* **SOURCE RECORDS**:
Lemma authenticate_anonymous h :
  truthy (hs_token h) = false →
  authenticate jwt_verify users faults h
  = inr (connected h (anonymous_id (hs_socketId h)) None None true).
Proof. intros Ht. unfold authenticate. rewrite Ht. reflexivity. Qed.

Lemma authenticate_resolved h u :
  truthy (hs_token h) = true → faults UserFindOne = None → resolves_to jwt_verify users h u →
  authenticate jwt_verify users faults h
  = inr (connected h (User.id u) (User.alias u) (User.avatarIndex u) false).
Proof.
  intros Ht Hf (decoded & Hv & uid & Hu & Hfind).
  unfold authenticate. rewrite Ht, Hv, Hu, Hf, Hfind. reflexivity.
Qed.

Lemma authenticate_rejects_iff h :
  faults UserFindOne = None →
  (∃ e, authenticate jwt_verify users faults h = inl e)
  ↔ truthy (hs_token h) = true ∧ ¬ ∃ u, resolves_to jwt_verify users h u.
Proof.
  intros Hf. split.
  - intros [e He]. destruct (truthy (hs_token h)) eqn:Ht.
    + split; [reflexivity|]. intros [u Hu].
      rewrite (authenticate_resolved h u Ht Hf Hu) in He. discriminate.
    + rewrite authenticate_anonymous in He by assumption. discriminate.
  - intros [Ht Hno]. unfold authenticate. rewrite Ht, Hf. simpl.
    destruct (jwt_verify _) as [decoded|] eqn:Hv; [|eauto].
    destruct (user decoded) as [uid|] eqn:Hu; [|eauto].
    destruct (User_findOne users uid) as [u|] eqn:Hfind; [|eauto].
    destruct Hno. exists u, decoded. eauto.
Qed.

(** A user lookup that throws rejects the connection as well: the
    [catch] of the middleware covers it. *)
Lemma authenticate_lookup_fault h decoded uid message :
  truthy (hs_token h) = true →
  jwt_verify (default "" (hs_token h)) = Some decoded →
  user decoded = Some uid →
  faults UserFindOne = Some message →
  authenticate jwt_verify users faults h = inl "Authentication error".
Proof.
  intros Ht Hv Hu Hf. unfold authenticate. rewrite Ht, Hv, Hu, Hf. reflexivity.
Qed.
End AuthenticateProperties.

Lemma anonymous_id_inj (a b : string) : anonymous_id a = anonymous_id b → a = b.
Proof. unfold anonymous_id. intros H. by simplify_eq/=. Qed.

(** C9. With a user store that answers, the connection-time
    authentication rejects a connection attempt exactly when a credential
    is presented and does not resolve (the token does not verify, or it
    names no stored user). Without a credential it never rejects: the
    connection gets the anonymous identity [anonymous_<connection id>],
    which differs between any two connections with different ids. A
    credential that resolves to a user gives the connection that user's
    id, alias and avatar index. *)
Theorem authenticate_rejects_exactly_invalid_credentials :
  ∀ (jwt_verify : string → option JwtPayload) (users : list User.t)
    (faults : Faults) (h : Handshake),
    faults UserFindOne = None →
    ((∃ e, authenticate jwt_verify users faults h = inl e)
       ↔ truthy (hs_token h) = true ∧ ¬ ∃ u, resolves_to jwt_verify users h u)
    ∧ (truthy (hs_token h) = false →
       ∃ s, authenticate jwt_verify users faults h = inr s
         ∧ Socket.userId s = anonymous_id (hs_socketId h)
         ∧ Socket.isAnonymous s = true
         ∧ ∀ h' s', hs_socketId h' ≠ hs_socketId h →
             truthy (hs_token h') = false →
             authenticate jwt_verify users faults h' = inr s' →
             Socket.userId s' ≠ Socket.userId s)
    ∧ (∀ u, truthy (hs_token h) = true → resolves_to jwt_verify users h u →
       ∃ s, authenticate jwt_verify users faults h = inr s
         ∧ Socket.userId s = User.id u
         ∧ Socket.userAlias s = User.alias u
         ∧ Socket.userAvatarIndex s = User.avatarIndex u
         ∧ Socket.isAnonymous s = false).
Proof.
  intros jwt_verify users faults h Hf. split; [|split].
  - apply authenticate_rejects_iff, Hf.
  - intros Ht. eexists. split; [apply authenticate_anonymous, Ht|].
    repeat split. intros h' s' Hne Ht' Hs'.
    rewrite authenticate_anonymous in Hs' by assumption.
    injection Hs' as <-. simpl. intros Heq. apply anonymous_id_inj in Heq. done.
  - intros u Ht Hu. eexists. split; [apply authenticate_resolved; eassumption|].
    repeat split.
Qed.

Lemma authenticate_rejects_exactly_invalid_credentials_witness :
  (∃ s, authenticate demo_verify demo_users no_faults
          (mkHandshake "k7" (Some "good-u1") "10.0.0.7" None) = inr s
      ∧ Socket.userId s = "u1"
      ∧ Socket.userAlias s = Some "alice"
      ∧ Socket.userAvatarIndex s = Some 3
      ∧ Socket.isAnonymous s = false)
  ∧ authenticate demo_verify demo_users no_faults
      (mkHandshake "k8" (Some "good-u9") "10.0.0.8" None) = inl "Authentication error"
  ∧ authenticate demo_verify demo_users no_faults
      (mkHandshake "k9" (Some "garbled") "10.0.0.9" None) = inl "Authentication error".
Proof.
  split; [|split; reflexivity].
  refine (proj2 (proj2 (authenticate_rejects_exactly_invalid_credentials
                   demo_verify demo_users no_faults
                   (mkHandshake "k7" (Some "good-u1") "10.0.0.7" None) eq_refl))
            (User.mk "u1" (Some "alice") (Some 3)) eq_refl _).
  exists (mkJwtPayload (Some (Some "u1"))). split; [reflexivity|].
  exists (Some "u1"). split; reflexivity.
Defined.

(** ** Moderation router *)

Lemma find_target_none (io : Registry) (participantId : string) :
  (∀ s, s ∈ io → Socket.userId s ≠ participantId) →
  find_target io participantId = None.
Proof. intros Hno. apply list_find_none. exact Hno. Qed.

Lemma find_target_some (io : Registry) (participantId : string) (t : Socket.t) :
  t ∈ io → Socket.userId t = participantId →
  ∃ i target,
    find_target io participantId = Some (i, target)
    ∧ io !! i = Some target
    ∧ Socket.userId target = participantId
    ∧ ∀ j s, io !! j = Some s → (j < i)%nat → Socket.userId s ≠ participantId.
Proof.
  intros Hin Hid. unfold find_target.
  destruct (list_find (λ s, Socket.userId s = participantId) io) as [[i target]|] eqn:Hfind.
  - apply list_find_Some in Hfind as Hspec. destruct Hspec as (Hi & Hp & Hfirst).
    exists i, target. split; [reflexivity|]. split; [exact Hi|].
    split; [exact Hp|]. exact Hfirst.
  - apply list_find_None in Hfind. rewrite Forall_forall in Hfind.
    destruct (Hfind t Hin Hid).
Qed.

* **YOUR TASK**: Copy out the lines above exactly, beginning at the one that contains "Lemma authenticate_rejects_iff h" and ending at the one that contains "by assumption. discriminate.".

* **SOLUTION FOR THIS TASK**:
Lemma authenticate_rejects_iff h :
  faults UserFindOne = None →
  (∃ e, authenticate jwt_verify users faults h = inl e)
  ↔ truthy (hs_token h) = true ∧ ¬ ∃ u, resolves_to jwt_verify users h u.
Proof.
  intros Hf. split.
  - intros [e He]. destruct (truthy (hs_token h)) eqn:Ht.
    + split; [reflexivity|]. intros [u Hu].
      rewrite (authenticate_resolved h u Ht Hf Hu) in He. discriminate.
    + rewrite authenticate_anonymous in He by assumption. discriminate.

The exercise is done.